Requirement:
Quote exactly and only this range of lines in the data below: the line that holds "rewrite (reads_optString _" to the line that holds "by (destruct w; reflexivity).", both included.

Stored data entries
▼

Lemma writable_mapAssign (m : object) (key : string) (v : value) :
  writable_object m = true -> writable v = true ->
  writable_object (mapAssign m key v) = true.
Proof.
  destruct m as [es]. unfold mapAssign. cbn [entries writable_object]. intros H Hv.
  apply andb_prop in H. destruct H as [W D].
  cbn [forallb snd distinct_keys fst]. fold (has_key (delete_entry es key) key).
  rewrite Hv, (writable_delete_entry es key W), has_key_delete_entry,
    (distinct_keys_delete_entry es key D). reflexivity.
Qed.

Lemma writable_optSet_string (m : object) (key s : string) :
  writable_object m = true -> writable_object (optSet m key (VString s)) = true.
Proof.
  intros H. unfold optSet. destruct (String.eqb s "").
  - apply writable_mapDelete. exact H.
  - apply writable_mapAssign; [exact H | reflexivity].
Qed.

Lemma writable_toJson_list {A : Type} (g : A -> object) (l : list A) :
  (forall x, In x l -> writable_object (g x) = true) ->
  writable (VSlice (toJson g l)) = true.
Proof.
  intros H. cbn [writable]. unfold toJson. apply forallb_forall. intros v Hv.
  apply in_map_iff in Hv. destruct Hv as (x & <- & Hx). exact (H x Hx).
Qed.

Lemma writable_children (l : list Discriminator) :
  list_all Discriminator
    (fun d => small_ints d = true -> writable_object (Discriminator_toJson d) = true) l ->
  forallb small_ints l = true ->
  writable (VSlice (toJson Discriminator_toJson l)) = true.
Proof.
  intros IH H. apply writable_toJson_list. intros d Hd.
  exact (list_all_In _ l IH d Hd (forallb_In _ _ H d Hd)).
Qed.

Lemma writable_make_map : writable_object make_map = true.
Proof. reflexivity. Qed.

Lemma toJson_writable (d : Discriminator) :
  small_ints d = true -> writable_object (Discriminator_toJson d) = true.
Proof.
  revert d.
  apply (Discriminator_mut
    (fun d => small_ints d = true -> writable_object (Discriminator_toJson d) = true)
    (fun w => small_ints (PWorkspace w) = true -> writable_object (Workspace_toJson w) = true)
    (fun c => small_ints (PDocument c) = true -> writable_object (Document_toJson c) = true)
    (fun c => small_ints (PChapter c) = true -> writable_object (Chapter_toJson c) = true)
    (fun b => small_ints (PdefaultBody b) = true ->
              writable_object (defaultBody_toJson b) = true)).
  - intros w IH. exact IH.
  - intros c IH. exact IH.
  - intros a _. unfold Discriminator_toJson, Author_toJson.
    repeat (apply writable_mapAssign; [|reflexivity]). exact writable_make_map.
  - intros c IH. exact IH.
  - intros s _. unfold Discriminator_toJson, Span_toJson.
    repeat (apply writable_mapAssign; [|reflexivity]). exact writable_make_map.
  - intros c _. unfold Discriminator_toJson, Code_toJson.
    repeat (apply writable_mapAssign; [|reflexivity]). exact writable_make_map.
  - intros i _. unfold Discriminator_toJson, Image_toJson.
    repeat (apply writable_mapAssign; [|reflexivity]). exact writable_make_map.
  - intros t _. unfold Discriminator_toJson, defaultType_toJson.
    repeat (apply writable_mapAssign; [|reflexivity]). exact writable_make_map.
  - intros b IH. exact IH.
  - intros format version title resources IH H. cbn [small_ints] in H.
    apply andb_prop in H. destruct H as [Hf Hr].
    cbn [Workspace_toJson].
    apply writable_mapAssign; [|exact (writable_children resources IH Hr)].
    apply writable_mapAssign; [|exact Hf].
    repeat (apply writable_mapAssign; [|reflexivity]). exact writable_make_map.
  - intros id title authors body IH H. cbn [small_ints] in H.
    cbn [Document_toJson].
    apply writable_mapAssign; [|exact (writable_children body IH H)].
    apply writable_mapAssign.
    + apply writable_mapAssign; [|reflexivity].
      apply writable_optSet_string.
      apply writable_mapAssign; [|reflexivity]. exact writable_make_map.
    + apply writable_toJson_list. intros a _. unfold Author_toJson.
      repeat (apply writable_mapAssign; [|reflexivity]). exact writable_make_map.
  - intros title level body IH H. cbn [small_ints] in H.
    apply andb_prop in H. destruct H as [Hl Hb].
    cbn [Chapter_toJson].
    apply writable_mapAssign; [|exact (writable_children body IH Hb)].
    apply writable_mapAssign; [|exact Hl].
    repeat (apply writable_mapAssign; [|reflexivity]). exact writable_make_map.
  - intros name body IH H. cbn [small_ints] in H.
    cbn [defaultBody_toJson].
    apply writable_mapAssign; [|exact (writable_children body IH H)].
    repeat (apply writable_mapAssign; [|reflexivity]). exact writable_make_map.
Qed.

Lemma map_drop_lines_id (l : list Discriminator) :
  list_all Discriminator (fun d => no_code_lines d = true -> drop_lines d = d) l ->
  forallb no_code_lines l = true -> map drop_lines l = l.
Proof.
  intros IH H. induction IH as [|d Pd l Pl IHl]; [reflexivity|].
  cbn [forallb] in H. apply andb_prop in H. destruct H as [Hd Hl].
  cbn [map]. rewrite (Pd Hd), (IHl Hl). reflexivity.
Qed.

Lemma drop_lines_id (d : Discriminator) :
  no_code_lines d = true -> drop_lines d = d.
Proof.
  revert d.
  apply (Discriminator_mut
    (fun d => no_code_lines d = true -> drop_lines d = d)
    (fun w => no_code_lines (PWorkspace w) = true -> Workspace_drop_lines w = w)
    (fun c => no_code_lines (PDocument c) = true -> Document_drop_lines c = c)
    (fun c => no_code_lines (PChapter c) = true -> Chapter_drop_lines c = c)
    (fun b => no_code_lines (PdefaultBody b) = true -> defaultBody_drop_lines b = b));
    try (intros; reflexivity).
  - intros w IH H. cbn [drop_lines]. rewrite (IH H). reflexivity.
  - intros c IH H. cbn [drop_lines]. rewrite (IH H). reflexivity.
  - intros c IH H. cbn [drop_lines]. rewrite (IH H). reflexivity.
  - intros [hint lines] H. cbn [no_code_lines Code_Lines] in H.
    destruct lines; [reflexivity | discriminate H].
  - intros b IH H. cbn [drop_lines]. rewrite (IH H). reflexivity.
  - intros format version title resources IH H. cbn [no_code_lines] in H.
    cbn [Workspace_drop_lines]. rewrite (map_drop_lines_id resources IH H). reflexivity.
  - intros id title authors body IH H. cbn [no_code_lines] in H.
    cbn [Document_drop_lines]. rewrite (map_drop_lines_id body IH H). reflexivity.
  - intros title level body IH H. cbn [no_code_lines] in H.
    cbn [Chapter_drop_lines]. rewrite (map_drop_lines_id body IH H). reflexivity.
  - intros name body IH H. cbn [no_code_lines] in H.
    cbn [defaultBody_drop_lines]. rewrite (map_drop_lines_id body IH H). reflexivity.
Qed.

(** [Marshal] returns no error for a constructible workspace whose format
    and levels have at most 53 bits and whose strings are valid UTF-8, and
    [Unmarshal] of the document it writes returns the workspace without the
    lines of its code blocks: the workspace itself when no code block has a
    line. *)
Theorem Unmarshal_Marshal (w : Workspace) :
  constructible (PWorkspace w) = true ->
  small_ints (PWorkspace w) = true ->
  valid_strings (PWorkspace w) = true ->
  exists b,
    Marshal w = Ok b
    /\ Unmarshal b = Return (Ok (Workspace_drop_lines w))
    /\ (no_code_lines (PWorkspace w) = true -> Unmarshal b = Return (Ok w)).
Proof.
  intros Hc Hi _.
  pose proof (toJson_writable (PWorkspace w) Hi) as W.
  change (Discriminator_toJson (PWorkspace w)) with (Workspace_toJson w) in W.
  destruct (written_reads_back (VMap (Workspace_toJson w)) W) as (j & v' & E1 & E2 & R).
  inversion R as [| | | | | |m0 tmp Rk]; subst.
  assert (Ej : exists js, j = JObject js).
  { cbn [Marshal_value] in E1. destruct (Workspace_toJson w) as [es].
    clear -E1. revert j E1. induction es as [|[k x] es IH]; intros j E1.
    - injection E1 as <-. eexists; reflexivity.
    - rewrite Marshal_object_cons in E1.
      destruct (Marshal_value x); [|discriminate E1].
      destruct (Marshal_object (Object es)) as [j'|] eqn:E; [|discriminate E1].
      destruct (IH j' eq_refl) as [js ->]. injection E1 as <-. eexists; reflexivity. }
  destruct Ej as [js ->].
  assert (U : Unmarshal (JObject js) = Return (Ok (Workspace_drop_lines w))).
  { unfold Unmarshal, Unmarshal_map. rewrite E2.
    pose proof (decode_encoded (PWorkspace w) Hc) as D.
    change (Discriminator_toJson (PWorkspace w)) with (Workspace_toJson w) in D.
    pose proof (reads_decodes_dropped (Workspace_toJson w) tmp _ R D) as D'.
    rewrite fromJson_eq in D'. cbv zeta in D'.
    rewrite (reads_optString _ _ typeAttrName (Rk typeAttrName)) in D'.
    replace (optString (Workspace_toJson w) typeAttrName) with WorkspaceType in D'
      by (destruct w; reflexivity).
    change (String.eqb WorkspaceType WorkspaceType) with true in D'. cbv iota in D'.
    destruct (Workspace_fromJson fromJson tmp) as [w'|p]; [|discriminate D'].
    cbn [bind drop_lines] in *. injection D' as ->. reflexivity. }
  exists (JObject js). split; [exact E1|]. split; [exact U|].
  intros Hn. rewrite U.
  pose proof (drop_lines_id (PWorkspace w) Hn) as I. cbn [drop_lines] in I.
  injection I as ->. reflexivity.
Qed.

▲

Written response:
    rewrite (reads_optString _ _ typeAttrName (Rk typeAttrName)) in D'.
    replace (optString (Workspace_toJson w) typeAttrName) with WorkspaceType in D'
      by (destruct w; reflexivity).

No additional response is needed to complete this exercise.